I understand very well that from a theoretical perspective, proteins cannot make it into the final product of a distilled product as I have  worked in a chemistry lab and taken a number of university-level chemistry lab courses. So yes, in theory, distilled vinegar is perfectly safe - but my experience has demonstrated to me that you cannot necessarily assume ideal, theoretic care from manufacturers, who are not necessarily thinking about the celiac consumer. I would suspect that the problem that some (including myself) experience with such products is that there imight be some CC to the "after" distilled product - perhaps a shared line/vat or perhaps that the raw source ingredients (which could include wheat) are not adequately separate from the finished product during production. For vinegars, I always go for apple or white wine vinegar, and avoid store/cheap brands. Vinegar is still super cheap even if you buy a "fancy" brand, so I feel that the slight cost increase is worth it in this case.
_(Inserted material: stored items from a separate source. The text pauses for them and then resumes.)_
(* ===== verification/CacheProto.v ===== *)
(** * The cache protocol contract: cd2n-lib/protocol/cache_evm_proto.go

    Registration, orders, rewards and the credit orders of a node, on top of the
    generated contract bindings (protocol/contract/cache_proto.go). *)

From S2P Require Import Prelude GoStrings External EvmClient.

(** ** The generated bindings

    The contract's methods with the types of its ABI: [bind.BoundContract], which is
    go-ethereum's, encodes the arguments and decodes the results. *)

Record NodeInfo := mkNodeInfo {
  Created : bool;
  Collerate : option Z;
  TokenId : option Z;
  info_PeerId : bytes;
}.
Definition NodeInfo_zero : NodeInfo := mkNodeInfo false None None [].

Section abi.
Context `{EthCrypto}.

Record Order := mkOrder {
  order_Value : option Z;
  Creater : address;
  order_Node : address;
  Term : option Z;
}.

(** The constant methods the program calls, with the type of what they return. *)
Inductive constant_call : Type -> Type :=
  | CallNode (arg0 : address) : constant_call (bool * Z * Z * bytes)
  | CallOrder (arg0 : bytes) : constant_call (Z * address * address * Z)
  | CallGetCurrencyTerm : constant_call Z.

(** The transactions. *)
Inductive transaction_call :=
  | TxCacheOrderPayment (nodeAcc : address)
  | TxClaim
  | TxExit
  | TxOrderClaim (orderId : bytes)
  | TxStaking (nodeAcc tokenAcc : address) (tokenId : Z) (peerId sign : bytes).

(** The events; the first topic of a log says which one it is. *)
Inductive contract_event :=
  | EventClaim (nodeAcc : address) (reward : Z)
  | EventExit (nodeAcc : address)
  | EventOrderPayment (orderId : bytes) (nodeAcc : address)
  | EventStaking (nodeAcc : address) (tokenId : Z).
End abi.

Class BoundContract (W : Type) `{EthClient W} := {
  bound : Type;
  NewBoundContract : address -> option ethclient -> bound + string;
  bound_Call : forall {A}, bound -> W -> constant_call A -> A + string;
  tx : Type;
  tx_Hash_Hex : tx -> string;
  bound_Transact : bound -> W -> TransactOpts W -> transaction_call -> (tx + string) * W;
  bound_UnpackLog : bound -> Log -> contract_event + string;
  zero_address : address;
}.
Arguments BoundContract W {_ _} : assert.

Section bindings.
Context {W : Type} `{BoundContract W}.

Definition NewCacheProto (addr : address) (backend : option ethclient) : bound + string :=
  NewBoundContract addr backend.

Definition Node (c : bound) (w : W) (arg0 : address) : NodeInfo * error :=
  match bound_Call c w (CallNode arg0) with
  | inr e => (NodeInfo_zero, Some e)
  | inl (created, collerate, tokenId, peerId) =>
      (mkNodeInfo created (Some collerate) (Some tokenId) peerId, None)
  end.

Definition Order_get (c : bound) (w : W) (arg0 : bytes) : Order * error :=
  match bound_Call c w (CallOrder arg0) with
  | inr e => (mkOrder None zero_address zero_address None, Some e)
  | inl (value, creater, node, term) => (mkOrder (Some value) creater node (Some term), None)
  end.

Definition GetCurrencyTerm (c : bound) (w : W) : Z + string := bound_Call c w CallGetCurrencyTerm.

Definition CacheOrderPayment (c : bound) (w : W) (opts : TransactOpts W) (nodeAcc : address) :=
  bound_Transact c w opts (TxCacheOrderPayment nodeAcc).
Definition Claim (c : bound) (w : W) (opts : TransactOpts W) := bound_Transact c w opts TxClaim.
Definition Exit (c : bound) (w : W) (opts : TransactOpts W) := bound_Transact c w opts TxExit.
Definition OrderClaim (c : bound) (w : W) (opts : TransactOpts W) (orderId : bytes) :=
  bound_Transact c w opts (TxOrderClaim orderId).
Definition Staking (c : bound) (w : W) (opts : TransactOpts W) (nodeAcc tokenAcc : address)
    (tokenId : Z) (peerId sign : bytes) :=
  bound_Transact c w opts (TxStaking nodeAcc tokenAcc tokenId peerId sign).

Definition bad_event : string := "event signature mismatch".

Definition ParseClaim (c : bound) (log : Log) : (address * Z) + string :=
  match bound_UnpackLog c log with
  | inl (EventClaim a r) => inl (a, r)
  | inl _ => inr bad_event
  | inr e => inr e
  end.

Definition ParseOrderPayment (c : bound) (log : Log) : (bytes * address) + string :=
  match bound_UnpackLog c log with
  | inl (EventOrderPayment o a) => inl (o, a)
  | inl _ => inr bad_event
  | inr e => inr e
  end.

Definition ParseStaking (c : bound) (log : Log) : (address * Z) + string :=
  match bound_UnpackLog c log with
  | inl (EventStaking a t) => inl (a, t)
  | inl _ => inr bad_event
  | inr e => inr e
  end.
End bindings.

(** ** CacheProtoContract *)

Section contract.
Context {W : Type} `{BoundContract W} `{PkgErrors} `{Base58}.

(** The two functions are what the client provides: [NewTransactionOption] and
    [SubscribeFilterLogs]. *)
Record CacheProtoContract := mkCacheProtoContract {
  Address : address;
  pc_Node : address;
  NewOption : W -> string -> outcome (TransactOpts W + string);
  LogFilter : forall St : Type, W -> list address -> (Log -> St -> bool * St) -> St ->
              outcome ((error * St) * W);
  CacheProto : bound;
}.

Definition NodeInfo_String (info : NodeInfo) : string := of_bytes (info_PeerId info).

Definition NewProtoContract (client : option ethclient) (hexAddr nodeAcc : string)
    (optFunc : W -> string -> outcome (TransactOpts W + string))
    (filter : forall St : Type, W -> list address -> (Log -> St -> bool * St) -> St ->
              outcome ((error * St) * W)) : option CacheProtoContract * error :=
  let addr := HexToAddress hexAddr in
  match NewCacheProto addr client with
  | inr e => (None, Wrap (Some e) "new cache protocol evm contract error")
  | inl contract =>
      (Some (mkCacheProtoContract addr (HexToAddress nodeAcc) optFunc filter contract), None)
  end.

Definition CallFunc (pc : CacheProtoContract) (funcName : string) : option unit * error := (None, None).

Definition QueryRegisterInfo (pc : CacheProtoContract) (w : W) (nodeAcc : address) : NodeInfo * error :=
  let msg := "query node register info error" in
  match Node (CacheProto pc) w nodeAcc with
  | (info, Some e) => (info, Wrap (Some e) msg)
  | (info, None) =>
      if decide (info_PeerId info = [] \/ Created info = false)
      then (info, Wrap (errors_New "node not found.") msg)
      else (mkNodeInfo (Created info) (Collerate info) (TokenId info)
              (to_bytes (base58_Encode (info_PeerId info))), None)
  end.

Definition QueryCacheOrder (pc : CacheProtoContract) (w : W) (orderId : bytes) : Order * error :=
  match Order_get (CacheProto pc) w orderId with
  | (order, Some e) => (order, Wrap (Some e) "query cache order info error")
  | (order, None) => (order, None)
  end.

Definition QueryCurrencyTerm (pc : CacheProtoContract) (w : W) : option Z * error :=
  match GetCurrencyTerm (CacheProto pc) w with
  | inr e => (None, Wrap (Some e) "query currency term error")
  | inl term => (Some term, None)
  end.

Definition zero_id : bytes := replicate 32 x00.

(** [s] is the [orderId] the callback sets. *)
Definition on_OrderPayment (pc : CacheProtoContract) (nodeAcc : address) (l : Log) (s : option bytes)
    : bool * option bytes :=
  match ParseOrderPayment (CacheProto pc) l with
  | inr _ => (true, s)
  | inl (orderId, node) => if decide (node = nodeAcc) then (false, Some orderId) else (true, s)
  end.

Definition CreateCacheOrder (pc : CacheProtoContract) (w : W) (nodeAcc : address) (value : string)
    : outcome ((string * bytes * error) * W) :=
  let msg := "create and payment cache order error" in
  opts ← NewOption pc w value;
  match opts with
  | inr e => Returns (("", zero_id, Wrap (Some e) msg), w)
  | inl opts =>
      match CacheOrderPayment (CacheProto pc) w opts nodeAcc with
      | (inr e, w) => Returns (("", zero_id, Wrap (Some e) msg), w)
      | (inl tx, w) =>
          '(err, orderId, w) ← LogFilter pc _ w [Address pc] (on_OrderPayment pc nodeAcc) None;
          match err, orderId with
          | Some e, _ => Returns ((tx_Hash_Hex tx, zero_id, Wrap (Some e) msg), w)
          | None, None =>
              Returns ((tx_Hash_Hex tx, zero_id, Wrap (errors_New "order ID not obtained") msg), w)
          | None, Some orderId => Returns ((tx_Hash_Hex tx, orderId, None), w)
          end
      end
  end.

Definition on_Staking (pc : CacheProtoContract) (nodeAcc : address) (l : Log) (s : unit) : bool * unit :=
  match ParseStaking (CacheProto pc) l with
  | inr _ => (true, s)
  | inl (node, _) => (negb (bool_decide (node = nodeAcc)), s)
  end.

Definition RegisterNode (pc : CacheProtoContract) (w : W) (nodeAcc tokenAcc : address)
    (peerId tokenId value : string) (sign : bytes) : outcome (error * W) :=
  let msg := "register cache node error" in
  match big_SetString tokenId with
  | None => Returns (Wrap (errors_New "bad token Id") msg, w)
  | Some bigId =>
      match base58_Decode peerId with
      | inr e => Returns (Wrap (Some e) msg, w)
      | inl bPeerId =>
          opts ← NewOption pc w value;
          match opts with
          | inr e => Returns (Wrap (Some e) msg, w)
          | inl opts =>
              match Staking (CacheProto pc) w opts nodeAcc tokenAcc bigId bPeerId sign with
              | (inr e, w) => Returns (Wrap (Some e) msg, w)
              | (inl hash, w) =>
                  '(err, _, w) ← LogFilter pc _ w [Address pc] (on_Staking pc nodeAcc) tt;
                  match err with
                  | Some e => Returns (Wrap (Some e) msg, w)
                  | None => Returns (None, w)
                  end
              end
          end
      end
  end.

Definition ClaimOrder (pc : CacheProtoContract) (w : W) (orderId : bytes) : outcome (error * W) :=
  let msg := "claim order error" in
  opts ← NewOption pc w "";
  match opts with
  | inr e => Returns (Wrap (Some e) msg, w)
  | inl opts =>
      match Claim (CacheProto pc) w opts with
      | (inr e, w) => Returns (Wrap (Some e) msg, w)
      | (inl _, w) => Returns (None, w)
      end
  end.

(** [s] is the [reward] string. *)
Definition on_Claim (pc : CacheProtoContract) (nodeAcc : address) (l : Log) (s : string) : bool * string :=
  match ParseClaim (CacheProto pc) l with
  | inr _ => (true, s)
  | inl (node, reward) => if decide (node = nodeAcc) then (false, big_String reward) else (true, s)
  end.

Definition ClaimWorkReward (pc : CacheProtoContract) (w : W) (nodeAcc : address)
    : outcome ((string * error) * W) :=
  let msg := "claim work reward error" in
  opts ← NewOption pc w "";
  match opts with
  | inr e => Returns (("0", Wrap (Some e) msg), w)
  | inl opts =>
      match Claim (CacheProto pc) w opts with
      | (inr e, w) => Returns (("0", Wrap (Some e) msg), w)
      | (inl _, w) =>
          '(err, reward, w) ← LogFilter pc _ w [Address pc] (on_Claim pc nodeAcc) "0";
          match err with
          | Some e => Returns ((reward, Wrap (Some e) msg), w)
          | None => Returns ((reward, None), w)
          end
      end
  end.

(** One tick of [ClaimWorkRewardServer]; the outcome of the claim is only logged. *)
Definition claim_tick (pc : CacheProtoContract) (nodeAcc : address) (term : Z) (w : W) : outcome (Z * W) :=
  match QueryCurrencyTerm pc w with
  | (_, Some _) | (None, _) => Returns (term, w)
  | (Some t, None) =>
      if big_Int64 t <=? term then Returns (term, w)
      else
        let term := i64 (term + 1) in
        '(_, w) ← ClaimWorkReward pc w nodeAcc; Returns (term, w)
  end.

(** The server over the ticks received before its context ends; between two ticks
    the chain moves on by itself, which [advance] does. *)
Fixpoint claim_loop (pc : CacheProtoContract) (nodeAcc : address) (ticks : list (W -> W))
    (term : Z) (w : W) : outcome (Z * W) :=
  match ticks with
  | [] => Returns (term, w)
  | advance :: ticks =>
      '(term, w) ← claim_tick pc nodeAcc term (advance w);
      claim_loop pc nodeAcc ticks term w
  end.

Definition ClaimWorkRewardServer (pc : CacheProtoContract) (nodeAcc : address) (ticks : list (W -> W))
    (w : W) : outcome (error * W) :=
  match QueryRegisterInfo pc w nodeAcc with
  | (_, Some e) => Returns (Some e, w)
  | (_, None) => '(_, w) ← claim_loop pc nodeAcc ticks 1 w; Returns (None, w)
  end.

Definition on_Exit (pc : CacheProtoContract) (nodeAcc : address) (l : Log) (s : unit) : bool * unit :=
  match ParseClaim (CacheProto pc) l with
  | inr _ => (true, s)
  | inl (node, _) => if decide (node = nodeAcc) then (false, s) else (true, s)
  end.

Definition ExitNetwork (pc : CacheProtoContract) (w : W) (nodeAcc : address) : outcome (error * W) :=
  let msg := "node exit network error" in
  opts ← NewOption pc w "";
  match opts with
  | inr e => Returns (Wrap (Some e) msg, w)
  | inl opts =>
      match Exit (CacheProto pc) w opts with
      | (inr e, w) => Returns (Wrap (Some e) msg, w)
      | (inl _, w) =>
          '(err, _, w) ← LogFilter pc _ w [Address pc] (on_Exit pc nodeAcc) tt;
          match err with
          | Some e => Returns (Wrap (Some e) msg, w)
          | None => Returns (None, w)
          end
      end
  end.

Definition CreateCreditOrder_impl (pc : CacheProtoContract) (w : W) (key nodeId value : string)
    : outcome ((string * string * error) * W) :=
  let msg := "create credit order" in
  match base58_Decode nodeId with
  | inr e => Returns (("", "", Wrap (Some e) msg), w)
  | inl bPeerId =>
      match QueryRegisterInfo pc w (HexToAddress key) with
      | (_, Some e) => Returns (("", "", Wrap (Some e) msg), w)
      | (info, None) =>
          if decide (info_PeerId info = bPeerId) then
            '(tx, orderId, err, w) ← CreateCacheOrder pc w (HexToAddress key) value;
            match err with
            | Some e => Returns (("", "", Wrap (Some e) msg), w)
            | None => Returns ((tx, hex_EncodeToString orderId, None), w)
            end
          else Returns (("", "", Wrap (errors_New "peer ID does not match the registered one") msg), w)
      end
  end.

(** [[32]byte(data)]: the first 32 bytes, or a panic on a shorter slice. *)
Definition to_array32 (data : bytes) : outcome bytes :=
  if (length data <? 32)%nat then Panics ArrayConversion else Returns (take 32 data).

(** [term.Cmp(order.Term.Add(order.Term, 4)) == 1]; a nil [Term] panics. *)
Definition term_expired (term : option Z) (order : Order) : outcome bool :=
  match term, Term order with
  | Some t, Some o => Returns (o + 4 <? t)
  | _, _ => Panics NilDereference
  end.

Definition CheckCreditOrder_impl (pc : CacheProtoContract) (w : W) (pubkey data sign : bytes)
    : outcome ((string * error) * W) :=
  let msg := "check credit order error" in
  if VerifySignature pubkey (Keccak256Hash data) sign
  then Returns (("", Wrap (errors_New "bad signature") msg), w)
  else
    orderId ← to_array32 data;
    match QueryCacheOrder pc w orderId with
    | (_, Some e) => Returns (("", Wrap (Some e) msg), w)
    | (order, None) =>
        if decide (order_Node order ≠ pc_Node pc) then Returns (("", Wrap None msg), w)
        else
          match QueryCurrencyTerm pc w with
          | (_, Some e) => Returns (("", Wrap (Some e) msg), w)
          | (term, None) =>
              expired ← term_expired term order;
              if (expired : bool) then Returns (("", Wrap None msg), w)
              else
                '(err, w) ← ClaimOrder pc w orderId;
                match err with
                | Some e => Returns (("", Wrap (Some e) msg), w)
                | None =>
                    Returns ((match order_Value order with
                              | Some v => big_String v | None => "<nil>" end, None), w)
                end
          end
    end.

(** The contract as the credit manager's [Order2Credit]. *)
Definition contract_orders (pc : CacheProtoContract) : Order2Credit W := {|
  CreateCreditOrder := CreateCreditOrder_impl pc;
  CheckCreditOrder := CheckCreditOrder_impl pc |}.
End contract.
Arguments CacheProtoContract W {_ _ _} : assert.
In the case of alcoholic spirits (not your question, but still relevant to the topic), it's also possible for post-processing ingredients (flavour, mash) to be added back that could contain gluten. I personally avoid all alcohols that are not wine or certified gluten-free beer/cider, because the regulations about what ingredients can be used is very tight for those products, and they are less likely to be produced in shared facilities. That said, I would not criticize anyone for being more expansive in the area of vinegar or distilled alcohol - you must find your balance point.